C’est un document de grande envergure qui se lit comme un manifeste de politique étrangère. M. Rae y prône une réponse coordonnée à la pandémie et aux déplacements forcés de population ainsi qu’une augmentation de l’aide à l’étranger.

Le ministre des Affaires étrangères, François-Philippe Champagne, croit que les idées de M. Rae et son rôle d’envoyé du gouvernement le rendront efficace à l’ONU.

«L’expérience et les connaissances de l’ambassadeur Rae interviennent à un moment important. La Pax Americana est probablement derrière nous, dit M. Champagne. Nous devons maintenant voir quels sont nos intérêts, nos valeurs et nos principes. Nous pouvons les faire progresser avec nos partenaires traditionnels et en établissant de nouvelles alliances à travers le monde.»

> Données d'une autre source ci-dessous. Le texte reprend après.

(** What a run may leave when it is interrupted. *)
Definition crash_state (plan : MigrationPlan) (n : string) (q : path) (s t : fsys) : Prop :=
  let W := (n +:+ ".tmp") :: q in
  same_at (n :: q) s t ∨
  ∃ u, staged plan W u ∧
    (((∀ k, tree (n :: q) t k = None) ∧ (∀ k, tree ((n +:+ ".replaced") :: q) t k = tree (n :: q) s k) ∧ same_store W t W u) ∨
     same_store (n :: q) t W u).

Lemma name_suffix_ne n a : a ≠ "" → n +:+ a ≠ n.
Proof. intros Ha H. apply (f_equal slen) in H. rewrite slen_app in H. destruct a; [done|]. cbn in H. lia. Qed.
Lemma suffixes_ne n : n +:+ ".tmp" ≠ n +:+ ".replaced".
Proof. intros H. apply (f_equal slen) in H. rewrite !slen_app in H. cbn in H. lia. Qed.

Section publish.
Variables (plan : MigrationPlan) (n : string) (q : path) (s : fsys) (resume overwrite : bool).
Local Notation T := (n :: q).
Local Notation W := ((n +:+ ".tmp") :: q).
Hypotheses (Hf : files s !! T = None) (Hocc : occupied T s = true → T ∈ dirs s ∧ overwrite || resume = true).

Lemma publish_phase u r : same_at T s u → staged plan W u →
  runs (crash_state plan n q s)
    (_ ← _write_manifest elapsed W r; _ ← _atomic_move W T resume overwrite; _ ← _write_manifest elapsed T r; mret r) u
    (λ o t, match o with
            | Err _ => same_at T s t
            | Ok m => m = r ∧ same_store T t W u
            end).
Proof.
  intros HT Hst. pose proof (name_suffix_ne n ".tmp" ltac:(done)) as Hw. pose proof (name_suffix_ne n ".replaced" ltac:(done)) as Hb.
  assert (∀ t, manifest_only W u t → same_at T s t) as Hman.
  { intros t Ht%manifest_only_below. eapply same_at_trans; [exact HT|exact (only_below_same _ _ _ _ _ Hw Ht)]. }
  eapply runs_bind; [eapply runs_weaken; [apply migration_manifest_runs|intros t Ht; left; by apply Hman|by intros o t H; exact H]| |
    intros e t (Ht & _); by apply Hman].
  intros [] v (Hv & HWd & Hok). pose proof (manifest_only_store _ _ _ Hv) as Hsv.
  eapply runs_bind; [eapply runs_weaken; [apply (move_runs n (n +:+ ".tmp") (n +:+ ".replaced") q s v Hw Hb (suffixes_ne n)); auto| |
    by intros o t H; exact H]| |by intros e t H].
  { intros t [H|[(H1 & H2 & H3)|H]]; [by left|right; exists u; split; [done|left]|right; exists u; split; [done|right]].
    - split_and!; [done..|]. by eapply same_store_move.
    - by eapply same_store_move. }
  intros [] t Ht. assert (∀ t', manifest_only T t t' → same_store T t' W u) as Hman'.
  { intros t' Ht'%manifest_only_store k H1 H2. rewrite Ht' by done. rewrite Ht. by apply Hsv. }
  eapply runs_bind; [eapply runs_weaken; [apply migration_manifest_runs| |by intros o t' H; exact H]| |].
  - intros t' Ht'. right. exists u. split; [done|]. right. by apply Hman'.
  - intros [] t' (Ht' & _). apply runs_ret. split; [done|]. by apply Hman'.
  - intros e t' (_ & _ & He). destruct (manifest_bytes elapsed r); done.
Qed.
End publish.

(** C28: a migration does not damage its target, provided that the target is no file, that it is not occupied
    unless [--overwrite-target] or [--resume] asks to replace it (both replace it, whatever the help of [--resume]
    says, [resume_replaces]), and that the store directory of the plan lies in [<target>.tmp]. Without these it can
    ([occupied_target_nests], [collection_escapes]). Every state a crash may leave on the way has the old
    target untouched, or the validated new store in its place, or (between the two renames) the
    old target whole under [.replaced] with the validated store in [.tmp]; a run that raises
    leaves the target as it was; a run that reports [migrated] leaves there exactly the files
    that were validated and its manifest; a dry run writes nothing. *)
Theorem migration_publishes_safely plan o started finished n q s :
  let T := n :: q in
  let W := (n +:+ ".tmp") :: q in
  ro_target o = Some T → files s !! T = None →
  (occupied T s = true → T ∈ dirs s ∧ ro_overwrite o || ro_resume o = true) → below W (_store_dir plan W) = true →
  runs (crash_state plan n q s) (run_migration uuid4 elapsed version im plan o started finished) s
    (λ r t, match r with
            | Err _ => same_at T s t
            | Ok m => if ro_dry_run o then t = s else mg_status m = "migrated" ∧ ∃ u, staged plan W u ∧ same_store T t W u
            end).
Proof.
  intros T W HoT Hf Hocc HW. unfold run_migration. rewrite HoT. pose proof (name_suffix_ne n ".tmp" ltac:(done)) as Hw.
  assert (∀ t, only_below W s t → same_at T s t) as HWs by (intros t Ht; exact (only_below_same _ _ _ _ _ Hw Ht)).
  assert (same_at T s s) as Hrefl by apply same_at_refl.
  apply runs_read; [destruct (_ && _); [apply pure_has_store|apply pure_ret]| |done]. intros store.
  destruct (store && _); [by apply runs_lift|]. apply runs_read; [apply pure_lift| |done]. intros export.
  apply runs_read; [apply pure_lift| |done]. intros _. destruct (ro_dry_run o) eqn:Edry.
  { apply runs_read; [apply pure_lift| |done]. intros [seen skipped]. by apply runs_ret. }
  change (_temp_target T) with W. apply runs_read; [apply pure_path_exists| |done]. intros stale.
  assert (confined W (if stale then rmtree W false else mret tt)) as Hrm by (destruct stale; auto with confined).
  eapply runs_bind; [eapply runs_weaken; [apply Hrm|intros t Ht; left; by apply HWs|by intros r t H; exact H]| |by intros e t Ht; apply HWs].
  intros [] s1 Hs1. cbn beta in Hs1. set (r := initial_result version plan o T export started).
  pose proof (confined_stage uuid4 export plan r W (ro_backend o) HW s1) as [HC HQ].
  assert (∀ t, only_below W s1 t → same_at T s t) as HWs1.
  { intros t Ht. apply HWs. by eapply only_below_trans. }
  eapply (runs_bind _ _ _ _ _ (λ o' t, same_at T s t ∧ ∀ a b v, o' = Ok (a, b, v) → ck_passed v = true → staged plan W t)).
  { split; [eapply Forall_impl; [exact HC|]; intros t Ht; left; by apply HWs1|]. split; [by apply HWs1|].
    intros a b v Hv Hp. by eapply stage_staged. }
  2:{ by intros e t [Ht _]. }
  intros [[written skipped] v] u [Hu Hst]. cbn zeta. destruct (ck_passed v) eqn:Ev; cbn [negb].
  - eapply runs_weaken; [apply (publish_phase plan n q s (ro_resume o) (ro_overwrite o) Hf Hocc u)|done|]; [done|by eapply Hst|].
    intros [m|e] t; [|done]. intros [-> Ht]. split; [cbn; by rewrite Edry|]. exists u. split; [by eapply Hst|done].
  - eapply runs_bind; [eapply runs_weaken; [apply migration_manifest_runs| |by intros r' t H; exact H]| |].
    + intros t Ht%manifest_only_below. left. eapply same_at_trans; [exact Hu|exact (only_below_same _ _ _ _ _ Hw Ht)].
    + intros _ t (Ht%manifest_only_below & _). apply runs_lift. eapply same_at_trans; [exact Hu|exact (only_below_same _ _ _ _ _ Hw Ht)].
    + intros e t (Ht%manifest_only_below & _). eapply same_at_trans; [exact Hu|exact (only_below_same _ _ _ _ _ Hw Ht)].
Qed.
End safety.

(** ** Batches *)

(** The whole batches of a list and what is left of it. *)
Definition batches {A} (k : nat) (l : list A) : list (list A) := map (λ i, take k (drop (k * i) l)) (seq 0 (length l / k)).
Definition leftover {A} (k : nat) (l : list A) : list A := drop (k * (length l / k)) l.

Lemma batches_short {A} k (l : list A) : (length l < k)%nat → batches k l = [] ∧ leftover k l = l.
Proof. intros H. unfold batches, leftover. by rewrite Nat.div_small, Nat.mul_0_r by done. Qed.

Lemma batches_cons {A} k (b l : list A) : length b = k → (0 < k)%nat →
  batches k (b ++ l) = b :: batches k l ∧ leftover k (b ++ l) = leftover k l.
Proof.
  intros Hb Hk. unfold batches, leftover. assert (length (b ++ l) / k = S (length l / k))%nat as ->.
  { rewrite length_app, Hb. replace (k + length l)%nat with (1 * k + length l)%nat by lia. by rewrite Nat.div_add_l by lia. }
  assert (∀ i, drop (k * S i) (b ++ l) = drop (k * i) l) as Hd.
  { intros i. rewrite drop_app_ge by lia. f_equal. lia. }
  split; [|apply Hd]. cbn [seq map]. rewrite Nat.mul_0_r, drop_0, <-Hb, take_app_length. f_equal.
  rewrite <-seq_shift, map_map. apply map_ext. intros i. by rewrite Hb, Hd.
Qed.

Lemma batches_concat {A} k (l : list A) : (0 < k)%nat → concat (batches k l) ++ leftover k l = l ∧
  Forall (λ b, length b = k) (batches k l) ∧ (length (leftover k l) < k)%nat.
Proof.
  intros Hk. remember (length l) as n eqn:Hn. revert l Hn. induction (lt_wf n) as [n _ IH]. intros l Hn.
  destruct (decide (length l < k)%nat) as [Hl|Hl]; [destruct (batches_short k l Hl) as [-> ->]; by repeat constructor|].
  rewrite <-(take_drop k l). assert (length (take k l) = k) as Ht by (rewrite length_take; lia).
  destruct (batches_cons k (take k l) (drop k l) Ht Hk) as [-> ->].
  destruct (IH (length (drop k l)) ltac:(rewrite length_drop; lia) (drop k l) eq_refl) as (H1 & H2 & H3).
  cbn [concat]. rewrite <-(assoc_L (++)), H1. split_and!; [done|by constructor|done].
Qed.

Definition keeps (mode : string) (dim : option Z) (row : ExportedRow) : bool :=
  match _would_skip row mode dim with None => true | Some _ => false end.
Definition skips (mode : string) (dim : option Z) (rows : list ExportedRow) : list skip :=
  omap (λ row, Skip (hash_id (er_id row)) <$> _would_skip row mode dim) rows.

Lemma skips_cons mode dim row rows : skips mode dim (row :: rows) =
  match _would_skip row mode dim with Some reason => Skip (hash_id (er_id row)) reason :: skips mode dim rows | None => skips mode dim rows end.
Proof. unfold skips. cbn [omap list_omap]. by destruct (_would_skip row mode dim). Qed.

Lemma skip_accounts mode dim rows : (length (List.filter (keeps mode dim) rows) + length (skips mode dim rows))%nat = length rows.
Proof.
  induction rows as [|row rows IH]; [done|]. rewrite skips_cons. cbn [List.filter]. unfold keeps at 1.
  destruct (_would_skip row mode dim); cbn [length]; lia.
Qed.

Section batched.
Context {E : Type} {NE : NativeEngine E} {R : Reductions} {TH : Secrets} {SDK : MigrationSDK E}.
Variable uuid4 : nat → string.

(** The batches one after the other, up to the first that raises. *)
Fixpoint write_all (w : writer E) (bs : list (list ExportedRow)) : io (option exn * writer E) :=
  match bs with
  | [] => mret (None, w)
  | b :: bs =>
      '(r, w) ← on_store w (write_batch uuid4 w b);
      match r with Ok _ => write_all w bs | Err e => mret (Some e, w) end
  end.

(** What follows the batches: the exception of one of them or of the iterator, or [persist]. *)
Definition finish (failure : option exn) (e : option exn) (w : writer E) : io (option exn * writer E) :=
  match e, failure with
  | None, None => '(r, w) ← on_store w (lc_call (persist (wr_config w))); mret (match r with Ok _ => None | Err e => Some e end, w)
  | None, Some e => mret (Some e, w)
  | Some e, _ => mret (Some e, w)
  end.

Après avoir été député, premier ministre néo-démocrate en Ontario, chef intérimaire des libéraux fédéraux et porte-parole du parti en matière de politique étrangère, Bob Rae a l’impression d’avoir bouclé la boucle. Son père, Saul, a été un diplomate pendant 40 ans, occupant notamment les postes d’ambassadeur auprès des Nations Unies, aux Pays-Bas et au Mexique.

«J’ai grandi en pensant à la politique étrangère et à la place du Canada dans le monde. Je ne m’en suis jamais désintéressé de cela», raconte-t-il.

M. Rae souligne que sa nouvelle carrière diplomatique était également fondée sur son expérience de la crise au Myanmar au cours de laquelle 700 000 musulmans se sont réfugiés dans le Bangladesh voisin en 2017 après que les tueries provoquées par l’armée de leur pays.

Il a visité Cox’s Bazar au Bangladesh, une ville qui est devenue le plus grand camp de réfugiés au monde, et a publiquement poussé le gouvernement canadien à en faire plus pour les aider.

«Il est important pour nous d’apprécier à quel point la vie est vraiment très difficile pour beaucoup de gens à cause de la combinaison du climat, de la maladie et des conflits politiques, souligne M. Rae. Quand on voit les choses de première main et qu’on en fait l’expérience, on vient comprendre.»